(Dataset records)
= Beginning of Section =

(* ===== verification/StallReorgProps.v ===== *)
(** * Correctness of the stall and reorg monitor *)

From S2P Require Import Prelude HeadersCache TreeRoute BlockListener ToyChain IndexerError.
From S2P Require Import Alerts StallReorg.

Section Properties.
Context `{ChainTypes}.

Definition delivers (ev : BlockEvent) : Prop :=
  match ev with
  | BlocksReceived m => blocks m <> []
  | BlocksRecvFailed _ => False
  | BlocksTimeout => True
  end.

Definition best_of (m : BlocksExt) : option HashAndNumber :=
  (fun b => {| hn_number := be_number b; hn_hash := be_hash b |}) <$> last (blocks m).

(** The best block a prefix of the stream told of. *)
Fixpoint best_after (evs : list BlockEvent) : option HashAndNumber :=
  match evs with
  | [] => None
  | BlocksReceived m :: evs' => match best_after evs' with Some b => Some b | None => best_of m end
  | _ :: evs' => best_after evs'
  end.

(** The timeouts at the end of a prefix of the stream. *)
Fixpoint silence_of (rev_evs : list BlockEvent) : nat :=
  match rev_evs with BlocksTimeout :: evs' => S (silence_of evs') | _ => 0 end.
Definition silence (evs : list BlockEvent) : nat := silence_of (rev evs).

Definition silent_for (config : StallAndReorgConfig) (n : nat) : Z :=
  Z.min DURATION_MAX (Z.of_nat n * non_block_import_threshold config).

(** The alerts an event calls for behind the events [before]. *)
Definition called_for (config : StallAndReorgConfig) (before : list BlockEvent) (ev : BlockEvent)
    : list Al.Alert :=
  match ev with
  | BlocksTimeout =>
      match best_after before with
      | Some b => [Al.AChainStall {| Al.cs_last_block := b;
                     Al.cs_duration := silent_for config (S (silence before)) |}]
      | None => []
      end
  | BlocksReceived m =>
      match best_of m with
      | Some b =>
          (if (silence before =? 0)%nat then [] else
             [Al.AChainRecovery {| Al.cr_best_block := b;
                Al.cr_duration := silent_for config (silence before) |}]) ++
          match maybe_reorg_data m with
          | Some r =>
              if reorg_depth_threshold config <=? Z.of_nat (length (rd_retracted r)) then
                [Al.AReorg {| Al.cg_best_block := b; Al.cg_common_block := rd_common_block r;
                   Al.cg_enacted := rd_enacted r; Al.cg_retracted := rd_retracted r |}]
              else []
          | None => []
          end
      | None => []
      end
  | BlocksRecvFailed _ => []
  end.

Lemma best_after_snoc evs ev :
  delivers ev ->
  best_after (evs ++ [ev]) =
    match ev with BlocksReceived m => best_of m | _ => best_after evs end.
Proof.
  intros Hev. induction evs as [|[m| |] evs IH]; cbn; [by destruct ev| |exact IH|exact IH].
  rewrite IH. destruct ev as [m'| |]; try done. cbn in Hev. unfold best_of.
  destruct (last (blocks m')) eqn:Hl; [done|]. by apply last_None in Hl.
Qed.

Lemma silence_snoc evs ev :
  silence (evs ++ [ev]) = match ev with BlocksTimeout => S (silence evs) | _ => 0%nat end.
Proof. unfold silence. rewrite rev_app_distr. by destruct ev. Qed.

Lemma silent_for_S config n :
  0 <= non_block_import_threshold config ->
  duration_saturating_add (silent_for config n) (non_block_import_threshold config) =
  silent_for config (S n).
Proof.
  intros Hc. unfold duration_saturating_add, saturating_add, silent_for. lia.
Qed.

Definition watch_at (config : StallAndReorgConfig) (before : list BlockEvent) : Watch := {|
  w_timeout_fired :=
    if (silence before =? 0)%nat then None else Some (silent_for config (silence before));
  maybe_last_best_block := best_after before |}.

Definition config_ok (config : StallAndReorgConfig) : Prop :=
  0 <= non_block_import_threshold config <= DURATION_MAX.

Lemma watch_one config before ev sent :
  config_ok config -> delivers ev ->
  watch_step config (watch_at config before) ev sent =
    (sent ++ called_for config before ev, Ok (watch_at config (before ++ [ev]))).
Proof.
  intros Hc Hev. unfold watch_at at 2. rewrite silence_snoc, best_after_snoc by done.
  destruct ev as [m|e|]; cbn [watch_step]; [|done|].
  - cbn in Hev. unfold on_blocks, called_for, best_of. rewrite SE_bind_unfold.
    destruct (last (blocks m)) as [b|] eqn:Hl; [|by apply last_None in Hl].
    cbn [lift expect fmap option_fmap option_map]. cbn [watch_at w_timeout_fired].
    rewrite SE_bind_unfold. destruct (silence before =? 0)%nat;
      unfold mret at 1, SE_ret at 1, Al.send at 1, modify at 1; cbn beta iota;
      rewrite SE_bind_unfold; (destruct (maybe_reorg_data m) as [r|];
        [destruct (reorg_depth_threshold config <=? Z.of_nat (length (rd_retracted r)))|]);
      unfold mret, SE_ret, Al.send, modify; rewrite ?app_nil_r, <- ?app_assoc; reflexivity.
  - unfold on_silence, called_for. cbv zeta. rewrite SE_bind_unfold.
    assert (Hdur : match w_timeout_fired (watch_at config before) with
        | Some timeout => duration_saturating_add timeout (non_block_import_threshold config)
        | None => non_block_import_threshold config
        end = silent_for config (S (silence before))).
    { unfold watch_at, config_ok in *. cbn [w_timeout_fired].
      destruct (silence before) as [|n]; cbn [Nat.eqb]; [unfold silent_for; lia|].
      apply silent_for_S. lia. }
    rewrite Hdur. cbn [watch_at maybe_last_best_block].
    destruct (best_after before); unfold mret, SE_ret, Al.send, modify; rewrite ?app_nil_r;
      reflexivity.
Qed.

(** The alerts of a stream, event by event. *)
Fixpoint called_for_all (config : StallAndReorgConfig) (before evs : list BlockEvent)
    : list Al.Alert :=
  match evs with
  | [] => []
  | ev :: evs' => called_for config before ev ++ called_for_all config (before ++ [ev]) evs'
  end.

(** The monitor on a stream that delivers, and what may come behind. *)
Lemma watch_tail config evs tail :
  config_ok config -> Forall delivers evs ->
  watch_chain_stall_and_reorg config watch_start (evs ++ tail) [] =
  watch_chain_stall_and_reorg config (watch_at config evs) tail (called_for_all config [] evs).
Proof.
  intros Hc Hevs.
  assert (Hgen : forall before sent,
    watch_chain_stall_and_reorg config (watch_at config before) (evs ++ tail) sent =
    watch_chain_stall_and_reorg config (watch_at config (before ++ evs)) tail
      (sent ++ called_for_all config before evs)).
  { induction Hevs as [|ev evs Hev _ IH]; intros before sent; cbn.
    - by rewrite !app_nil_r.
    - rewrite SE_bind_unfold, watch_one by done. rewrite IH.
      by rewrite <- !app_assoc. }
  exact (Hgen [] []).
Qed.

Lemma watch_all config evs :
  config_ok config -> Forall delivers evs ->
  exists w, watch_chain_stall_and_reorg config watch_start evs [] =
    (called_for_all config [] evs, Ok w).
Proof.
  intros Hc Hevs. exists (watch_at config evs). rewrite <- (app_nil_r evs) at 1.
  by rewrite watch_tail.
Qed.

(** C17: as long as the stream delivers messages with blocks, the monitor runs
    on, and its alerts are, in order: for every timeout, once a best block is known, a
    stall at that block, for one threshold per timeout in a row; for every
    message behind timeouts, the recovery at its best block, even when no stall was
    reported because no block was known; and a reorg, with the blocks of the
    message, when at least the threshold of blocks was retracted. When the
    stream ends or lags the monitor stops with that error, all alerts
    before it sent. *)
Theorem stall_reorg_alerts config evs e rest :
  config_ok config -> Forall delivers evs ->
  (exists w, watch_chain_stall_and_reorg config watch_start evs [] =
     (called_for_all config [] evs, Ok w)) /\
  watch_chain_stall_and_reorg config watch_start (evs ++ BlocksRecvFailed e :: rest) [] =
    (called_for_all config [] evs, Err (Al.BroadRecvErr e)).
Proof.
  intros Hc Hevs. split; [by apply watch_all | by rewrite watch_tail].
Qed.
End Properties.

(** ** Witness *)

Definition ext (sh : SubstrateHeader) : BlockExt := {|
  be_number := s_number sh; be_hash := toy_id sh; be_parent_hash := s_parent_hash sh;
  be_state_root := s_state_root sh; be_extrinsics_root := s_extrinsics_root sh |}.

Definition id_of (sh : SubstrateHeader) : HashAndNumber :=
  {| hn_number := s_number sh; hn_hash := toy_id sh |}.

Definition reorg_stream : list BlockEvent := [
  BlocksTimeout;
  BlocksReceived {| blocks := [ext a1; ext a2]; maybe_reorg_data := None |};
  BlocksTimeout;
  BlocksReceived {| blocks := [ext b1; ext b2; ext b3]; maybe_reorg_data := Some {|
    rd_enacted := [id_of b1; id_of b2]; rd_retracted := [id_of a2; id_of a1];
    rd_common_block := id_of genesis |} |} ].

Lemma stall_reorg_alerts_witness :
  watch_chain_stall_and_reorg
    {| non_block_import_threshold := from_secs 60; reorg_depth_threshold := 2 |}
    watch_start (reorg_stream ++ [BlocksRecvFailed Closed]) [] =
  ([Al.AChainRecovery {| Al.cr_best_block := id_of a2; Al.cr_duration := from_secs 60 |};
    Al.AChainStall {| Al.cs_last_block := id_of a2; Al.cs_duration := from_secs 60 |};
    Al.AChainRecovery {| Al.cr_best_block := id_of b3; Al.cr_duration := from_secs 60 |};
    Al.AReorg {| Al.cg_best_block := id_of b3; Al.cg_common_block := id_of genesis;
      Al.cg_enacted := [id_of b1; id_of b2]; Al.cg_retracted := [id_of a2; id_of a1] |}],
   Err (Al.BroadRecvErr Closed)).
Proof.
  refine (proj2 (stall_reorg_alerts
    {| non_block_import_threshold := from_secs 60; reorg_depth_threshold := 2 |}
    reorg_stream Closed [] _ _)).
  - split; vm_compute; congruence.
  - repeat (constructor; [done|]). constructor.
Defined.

= End of Section =

## WHAT IS EXPECTED
Pull every line containing "that" from the entries above and copy it.

## RESPONSE TO THE EXERCISE
(** The monitor on a stream that delivers, and what may come behind. *)
    stall at that block, for one threshold per timeout in a row; for every
    stream ends or lags the monitor stops with that error, all alerts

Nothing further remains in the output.